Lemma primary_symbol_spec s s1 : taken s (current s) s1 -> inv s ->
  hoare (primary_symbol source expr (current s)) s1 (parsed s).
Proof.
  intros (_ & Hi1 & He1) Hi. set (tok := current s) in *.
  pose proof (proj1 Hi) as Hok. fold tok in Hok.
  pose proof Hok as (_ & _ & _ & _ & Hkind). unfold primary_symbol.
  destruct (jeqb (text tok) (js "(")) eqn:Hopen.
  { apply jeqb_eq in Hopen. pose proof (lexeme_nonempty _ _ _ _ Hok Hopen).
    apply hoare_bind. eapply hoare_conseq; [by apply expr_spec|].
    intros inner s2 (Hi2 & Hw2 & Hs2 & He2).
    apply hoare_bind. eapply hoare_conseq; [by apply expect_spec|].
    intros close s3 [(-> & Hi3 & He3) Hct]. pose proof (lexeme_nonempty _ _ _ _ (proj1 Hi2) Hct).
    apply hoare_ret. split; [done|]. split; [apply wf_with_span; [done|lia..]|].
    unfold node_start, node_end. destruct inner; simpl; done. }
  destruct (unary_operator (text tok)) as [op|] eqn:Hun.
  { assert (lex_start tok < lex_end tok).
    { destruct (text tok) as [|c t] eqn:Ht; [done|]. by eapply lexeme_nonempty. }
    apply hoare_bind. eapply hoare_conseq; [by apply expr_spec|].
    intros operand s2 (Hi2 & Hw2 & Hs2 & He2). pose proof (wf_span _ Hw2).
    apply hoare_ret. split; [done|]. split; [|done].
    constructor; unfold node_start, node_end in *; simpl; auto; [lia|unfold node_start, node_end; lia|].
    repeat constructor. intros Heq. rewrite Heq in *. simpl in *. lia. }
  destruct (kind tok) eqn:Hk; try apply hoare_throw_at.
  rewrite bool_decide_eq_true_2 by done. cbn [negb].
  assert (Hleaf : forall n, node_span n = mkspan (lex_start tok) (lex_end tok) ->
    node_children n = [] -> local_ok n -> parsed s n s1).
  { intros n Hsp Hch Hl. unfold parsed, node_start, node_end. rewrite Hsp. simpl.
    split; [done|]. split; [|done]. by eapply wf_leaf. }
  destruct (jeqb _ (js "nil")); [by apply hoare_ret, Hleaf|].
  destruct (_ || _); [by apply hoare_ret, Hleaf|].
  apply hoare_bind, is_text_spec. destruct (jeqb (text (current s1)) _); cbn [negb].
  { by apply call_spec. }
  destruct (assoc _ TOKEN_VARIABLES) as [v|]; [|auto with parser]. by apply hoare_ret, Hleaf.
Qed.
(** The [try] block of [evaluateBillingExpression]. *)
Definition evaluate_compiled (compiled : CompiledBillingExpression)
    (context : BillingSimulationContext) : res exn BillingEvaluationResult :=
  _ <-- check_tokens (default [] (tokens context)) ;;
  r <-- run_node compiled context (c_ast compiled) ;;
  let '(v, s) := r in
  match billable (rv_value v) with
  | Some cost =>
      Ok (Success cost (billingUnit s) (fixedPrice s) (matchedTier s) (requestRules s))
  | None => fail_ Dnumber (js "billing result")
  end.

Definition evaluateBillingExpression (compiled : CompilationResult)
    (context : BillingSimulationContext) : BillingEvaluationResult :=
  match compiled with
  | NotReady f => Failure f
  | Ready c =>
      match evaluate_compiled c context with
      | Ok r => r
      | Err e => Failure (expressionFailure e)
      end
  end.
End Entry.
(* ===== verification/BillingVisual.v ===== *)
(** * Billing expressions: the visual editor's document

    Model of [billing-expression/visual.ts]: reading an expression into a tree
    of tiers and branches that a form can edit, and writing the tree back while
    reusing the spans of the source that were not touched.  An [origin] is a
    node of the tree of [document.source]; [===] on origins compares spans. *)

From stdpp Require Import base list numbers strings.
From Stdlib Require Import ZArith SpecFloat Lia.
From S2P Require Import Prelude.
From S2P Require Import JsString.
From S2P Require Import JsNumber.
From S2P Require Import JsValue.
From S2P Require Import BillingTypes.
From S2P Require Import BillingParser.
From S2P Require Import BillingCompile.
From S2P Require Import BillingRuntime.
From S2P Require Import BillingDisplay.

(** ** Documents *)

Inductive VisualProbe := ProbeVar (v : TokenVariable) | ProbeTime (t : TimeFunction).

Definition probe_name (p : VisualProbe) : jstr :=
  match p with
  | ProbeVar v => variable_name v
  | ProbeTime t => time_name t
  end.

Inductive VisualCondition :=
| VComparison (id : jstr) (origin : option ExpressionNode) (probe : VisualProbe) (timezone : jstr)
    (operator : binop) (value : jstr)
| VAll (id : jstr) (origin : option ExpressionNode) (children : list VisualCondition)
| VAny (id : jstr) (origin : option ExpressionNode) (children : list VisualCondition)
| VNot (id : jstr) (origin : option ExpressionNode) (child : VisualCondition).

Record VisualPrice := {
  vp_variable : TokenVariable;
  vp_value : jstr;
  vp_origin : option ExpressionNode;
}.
━━━
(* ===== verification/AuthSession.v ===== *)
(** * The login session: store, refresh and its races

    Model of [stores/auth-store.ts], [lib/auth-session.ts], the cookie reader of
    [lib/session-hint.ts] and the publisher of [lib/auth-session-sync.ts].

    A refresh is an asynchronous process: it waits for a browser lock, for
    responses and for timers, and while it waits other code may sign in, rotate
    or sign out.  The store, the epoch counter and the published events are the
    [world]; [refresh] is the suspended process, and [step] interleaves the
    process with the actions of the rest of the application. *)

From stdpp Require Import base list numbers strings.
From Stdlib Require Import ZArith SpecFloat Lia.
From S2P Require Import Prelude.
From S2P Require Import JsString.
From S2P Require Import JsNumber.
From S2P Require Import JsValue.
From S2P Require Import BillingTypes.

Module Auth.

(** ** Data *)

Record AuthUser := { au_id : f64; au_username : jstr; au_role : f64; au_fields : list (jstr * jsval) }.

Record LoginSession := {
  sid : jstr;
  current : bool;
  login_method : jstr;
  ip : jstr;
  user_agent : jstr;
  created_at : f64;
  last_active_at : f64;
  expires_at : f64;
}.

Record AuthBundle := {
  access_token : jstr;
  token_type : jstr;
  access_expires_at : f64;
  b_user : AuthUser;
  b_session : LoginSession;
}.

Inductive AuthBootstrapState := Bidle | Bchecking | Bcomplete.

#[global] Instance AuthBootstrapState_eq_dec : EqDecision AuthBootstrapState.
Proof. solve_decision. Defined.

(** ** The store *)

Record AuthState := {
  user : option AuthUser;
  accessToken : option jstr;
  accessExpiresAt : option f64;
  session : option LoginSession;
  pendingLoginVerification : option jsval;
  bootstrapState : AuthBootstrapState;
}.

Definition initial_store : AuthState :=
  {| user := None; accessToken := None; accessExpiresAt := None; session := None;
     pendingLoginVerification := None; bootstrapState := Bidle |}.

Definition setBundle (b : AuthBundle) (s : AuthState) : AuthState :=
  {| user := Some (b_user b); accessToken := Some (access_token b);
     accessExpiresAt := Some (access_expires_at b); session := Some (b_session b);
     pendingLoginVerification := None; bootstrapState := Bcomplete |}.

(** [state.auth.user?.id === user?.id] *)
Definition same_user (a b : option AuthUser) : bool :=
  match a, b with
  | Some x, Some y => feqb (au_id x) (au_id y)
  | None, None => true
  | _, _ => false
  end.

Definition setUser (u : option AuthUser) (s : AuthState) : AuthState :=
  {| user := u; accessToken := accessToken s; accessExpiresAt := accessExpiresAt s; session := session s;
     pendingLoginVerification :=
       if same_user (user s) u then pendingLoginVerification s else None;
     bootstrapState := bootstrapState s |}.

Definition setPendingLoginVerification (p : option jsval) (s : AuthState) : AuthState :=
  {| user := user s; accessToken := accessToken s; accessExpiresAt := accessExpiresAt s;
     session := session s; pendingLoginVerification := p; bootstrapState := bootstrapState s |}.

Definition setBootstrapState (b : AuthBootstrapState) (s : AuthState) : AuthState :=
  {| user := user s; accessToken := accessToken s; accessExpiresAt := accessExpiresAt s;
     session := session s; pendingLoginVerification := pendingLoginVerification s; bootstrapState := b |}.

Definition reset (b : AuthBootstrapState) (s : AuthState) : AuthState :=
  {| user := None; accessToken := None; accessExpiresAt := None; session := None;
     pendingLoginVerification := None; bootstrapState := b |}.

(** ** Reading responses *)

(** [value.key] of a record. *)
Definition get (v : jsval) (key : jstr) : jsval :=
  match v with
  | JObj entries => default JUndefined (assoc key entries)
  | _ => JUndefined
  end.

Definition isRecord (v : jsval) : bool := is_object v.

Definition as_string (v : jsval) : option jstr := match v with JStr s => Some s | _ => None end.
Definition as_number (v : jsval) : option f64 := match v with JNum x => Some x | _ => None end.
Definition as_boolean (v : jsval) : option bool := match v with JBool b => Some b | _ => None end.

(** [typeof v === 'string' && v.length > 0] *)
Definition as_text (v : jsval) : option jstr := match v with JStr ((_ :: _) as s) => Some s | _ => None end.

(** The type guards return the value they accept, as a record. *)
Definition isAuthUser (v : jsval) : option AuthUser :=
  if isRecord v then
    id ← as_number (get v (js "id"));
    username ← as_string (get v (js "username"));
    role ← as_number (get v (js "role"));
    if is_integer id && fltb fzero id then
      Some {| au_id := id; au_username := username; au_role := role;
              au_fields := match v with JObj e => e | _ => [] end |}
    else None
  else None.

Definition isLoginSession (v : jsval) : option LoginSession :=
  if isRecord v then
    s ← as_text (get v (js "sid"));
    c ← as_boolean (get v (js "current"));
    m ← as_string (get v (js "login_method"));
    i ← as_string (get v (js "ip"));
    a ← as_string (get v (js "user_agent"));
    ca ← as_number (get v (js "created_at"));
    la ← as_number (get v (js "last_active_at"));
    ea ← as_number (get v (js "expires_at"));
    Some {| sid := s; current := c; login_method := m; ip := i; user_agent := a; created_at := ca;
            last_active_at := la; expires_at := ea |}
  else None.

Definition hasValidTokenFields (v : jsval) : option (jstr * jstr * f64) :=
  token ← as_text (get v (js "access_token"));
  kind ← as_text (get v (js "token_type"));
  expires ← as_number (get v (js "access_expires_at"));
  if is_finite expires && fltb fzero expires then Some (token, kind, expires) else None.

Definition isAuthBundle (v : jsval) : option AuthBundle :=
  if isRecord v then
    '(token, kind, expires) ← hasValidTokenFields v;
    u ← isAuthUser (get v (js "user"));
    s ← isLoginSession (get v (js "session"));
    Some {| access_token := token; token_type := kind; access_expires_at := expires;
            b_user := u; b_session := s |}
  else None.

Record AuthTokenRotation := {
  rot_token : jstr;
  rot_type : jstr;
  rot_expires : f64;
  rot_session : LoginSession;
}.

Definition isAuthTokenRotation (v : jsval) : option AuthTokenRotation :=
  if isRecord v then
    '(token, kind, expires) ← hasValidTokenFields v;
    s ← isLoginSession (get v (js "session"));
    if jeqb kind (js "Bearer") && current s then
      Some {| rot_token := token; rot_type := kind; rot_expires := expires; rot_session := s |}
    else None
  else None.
━━━
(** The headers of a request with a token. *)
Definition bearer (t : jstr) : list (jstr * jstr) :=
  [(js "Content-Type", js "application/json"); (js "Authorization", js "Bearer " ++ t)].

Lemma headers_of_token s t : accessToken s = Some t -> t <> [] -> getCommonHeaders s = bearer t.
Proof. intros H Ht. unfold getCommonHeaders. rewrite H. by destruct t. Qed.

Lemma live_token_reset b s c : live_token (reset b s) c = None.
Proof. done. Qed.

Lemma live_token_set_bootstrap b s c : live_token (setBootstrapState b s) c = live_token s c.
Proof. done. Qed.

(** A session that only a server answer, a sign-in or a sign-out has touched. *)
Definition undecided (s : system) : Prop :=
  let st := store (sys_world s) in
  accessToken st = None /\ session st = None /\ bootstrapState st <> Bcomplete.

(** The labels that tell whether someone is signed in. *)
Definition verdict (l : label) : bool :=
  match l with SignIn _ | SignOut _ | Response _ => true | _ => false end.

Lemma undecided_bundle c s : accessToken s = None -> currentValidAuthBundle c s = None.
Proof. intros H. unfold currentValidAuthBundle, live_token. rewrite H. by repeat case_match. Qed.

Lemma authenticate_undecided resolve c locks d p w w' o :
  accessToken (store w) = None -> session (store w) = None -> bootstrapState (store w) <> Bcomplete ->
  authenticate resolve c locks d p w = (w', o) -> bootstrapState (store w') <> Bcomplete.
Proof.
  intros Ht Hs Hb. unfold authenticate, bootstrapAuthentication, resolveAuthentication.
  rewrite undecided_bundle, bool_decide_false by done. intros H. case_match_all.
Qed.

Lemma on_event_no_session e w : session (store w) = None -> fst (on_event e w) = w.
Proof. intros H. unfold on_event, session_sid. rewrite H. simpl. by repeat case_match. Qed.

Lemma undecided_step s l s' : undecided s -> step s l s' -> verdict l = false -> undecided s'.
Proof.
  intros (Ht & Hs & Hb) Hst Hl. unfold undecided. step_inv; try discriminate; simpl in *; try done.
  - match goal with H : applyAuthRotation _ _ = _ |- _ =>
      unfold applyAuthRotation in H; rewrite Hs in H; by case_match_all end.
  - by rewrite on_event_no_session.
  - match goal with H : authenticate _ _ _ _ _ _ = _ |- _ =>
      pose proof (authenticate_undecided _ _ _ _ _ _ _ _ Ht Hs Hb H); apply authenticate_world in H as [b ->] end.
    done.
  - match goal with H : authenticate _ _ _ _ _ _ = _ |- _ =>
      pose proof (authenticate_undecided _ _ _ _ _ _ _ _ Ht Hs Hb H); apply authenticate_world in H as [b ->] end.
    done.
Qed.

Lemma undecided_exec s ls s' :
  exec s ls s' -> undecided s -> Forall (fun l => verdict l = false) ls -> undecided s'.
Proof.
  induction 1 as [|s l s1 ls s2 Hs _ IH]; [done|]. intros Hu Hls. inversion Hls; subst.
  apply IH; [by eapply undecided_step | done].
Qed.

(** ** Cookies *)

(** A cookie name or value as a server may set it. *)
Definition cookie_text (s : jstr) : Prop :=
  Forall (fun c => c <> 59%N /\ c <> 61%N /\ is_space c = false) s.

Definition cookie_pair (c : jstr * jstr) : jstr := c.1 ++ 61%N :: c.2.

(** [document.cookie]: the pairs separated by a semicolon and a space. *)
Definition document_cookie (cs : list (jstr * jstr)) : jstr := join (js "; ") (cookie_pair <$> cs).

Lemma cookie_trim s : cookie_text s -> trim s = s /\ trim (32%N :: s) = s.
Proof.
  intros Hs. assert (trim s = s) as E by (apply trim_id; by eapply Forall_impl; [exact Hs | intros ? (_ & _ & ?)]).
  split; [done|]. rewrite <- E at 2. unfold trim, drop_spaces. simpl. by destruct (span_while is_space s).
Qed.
━━━
## Task goal:
Out of the data above, give again only the lines starting at the one holding "Definition setUser (u" and ending at the one holding "au_role := role;", unchanged.

## Reply to the task:
Definition setUser (u : option AuthUser) (s : AuthState) : AuthState :=
  {| user := u; accessToken := accessToken s; accessExpiresAt := accessExpiresAt s; session := session s;
     pendingLoginVerification :=
       if same_user (user s) u then pendingLoginVerification s else None;
     bootstrapState := bootstrapState s |}.

Definition setPendingLoginVerification (p : option jsval) (s : AuthState) : AuthState :=
  {| user := user s; accessToken := accessToken s; accessExpiresAt := accessExpiresAt s;
     session := session s; pendingLoginVerification := p; bootstrapState := bootstrapState s |}.

Definition setBootstrapState (b : AuthBootstrapState) (s : AuthState) : AuthState :=
  {| user := user s; accessToken := accessToken s; accessExpiresAt := accessExpiresAt s;
     session := session s; pendingLoginVerification := pendingLoginVerification s; bootstrapState := b |}.

Definition reset (b : AuthBootstrapState) (s : AuthState) : AuthState :=
  {| user := None; accessToken := None; accessExpiresAt := None; session := None;
     pendingLoginVerification := None; bootstrapState := b |}.

(** ** Reading responses *)

(** [value.key] of a record. *)
Definition get (v : jsval) (key : jstr) : jsval :=
  match v with
  | JObj entries => default JUndefined (assoc key entries)
  | _ => JUndefined
  end.

Definition isRecord (v : jsval) : bool := is_object v.

Definition as_string (v : jsval) : option jstr := match v with JStr s => Some s | _ => None end.
Definition as_number (v : jsval) : option f64 := match v with JNum x => Some x | _ => None end.
Definition as_boolean (v : jsval) : option bool := match v with JBool b => Some b | _ => None end.

(** [typeof v === 'string' && v.length > 0] *)
Definition as_text (v : jsval) : option jstr := match v with JStr ((_ :: _) as s) => Some s | _ => None end.

(** The type guards return the value they accept, as a record. *)
Definition isAuthUser (v : jsval) : option AuthUser :=
  if isRecord v then
    id ← as_number (get v (js "id"));
    username ← as_string (get v (js "username"));
    role ← as_number (get v (js "role"));
    if is_integer id && fltb fzero id then
      Some {| au_id := id; au_username := username; au_role := role;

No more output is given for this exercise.